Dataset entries
(* ===== verification/Monitor.v ===== *)
(** * Real-time monitor ([shared/monitor])

    [models.py], [heartbeat.py], [pnl_tracker.py] and the poll cycle of
    [agent.py].  The kill switch a checker calls is any instance of
    [KillSwitchTrigger]; Python binds arguments by name at run time, and the
    instance for the [KillSwitchManager] of the compliance component is what
    that binding does.  The snapshots pushed to Prometheus are recorded ([Telemetry]
    has [metrics.py]).  A run is a sequence of polls; [Background] adds the
    polling thread.  [time.time() * 1000]
    and today's date are arguments. *)

From Stdlib Require Import SpecFloat.
From S2P Require Import Prelude PyFloat PyDict Json PyText Redis Constants Compliance.
Local Open Scope Z_scope.

(** ** Data models ([models.py]) *)

Module HeartbeatRecord.
Record t := mk { agent_name : string; last_seen_ms : float; missed_count : Z }.
End HeartbeatRecord.

Module AgentHealth.
Record t := mk {
  agent_name : string;
  is_healthy : bool;
  last_seen_ms : float;
  missed_count : Z;
  age_seconds : float;
}.
End AgentHealth.

Module PnLSnapshot.
Record t := mk {
  pnl_today : float;
  pnl_today_pct : float;
  starting_capital : float;
  is_circuit_breaker : bool;
}.
End PnLSnapshot.

Module MonitorSnapshot.
Record t := mk {
  timestamp_ms : float;
  pnl : PnLSnapshot.t;
  agent_health : dict string AgentHealth.t;
  open_positions_count : Z;
  signals_today : Z;
  reconciliation_mismatches : Z;
  system_halted : bool;
}.
End MonitorSnapshot.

** Requirement **
Copy here each line of the preceding records with "Module" in it.

** Your solution **
Module HeartbeatRecord.
Module AgentHealth.
Module PnLSnapshot.
Module MonitorSnapshot.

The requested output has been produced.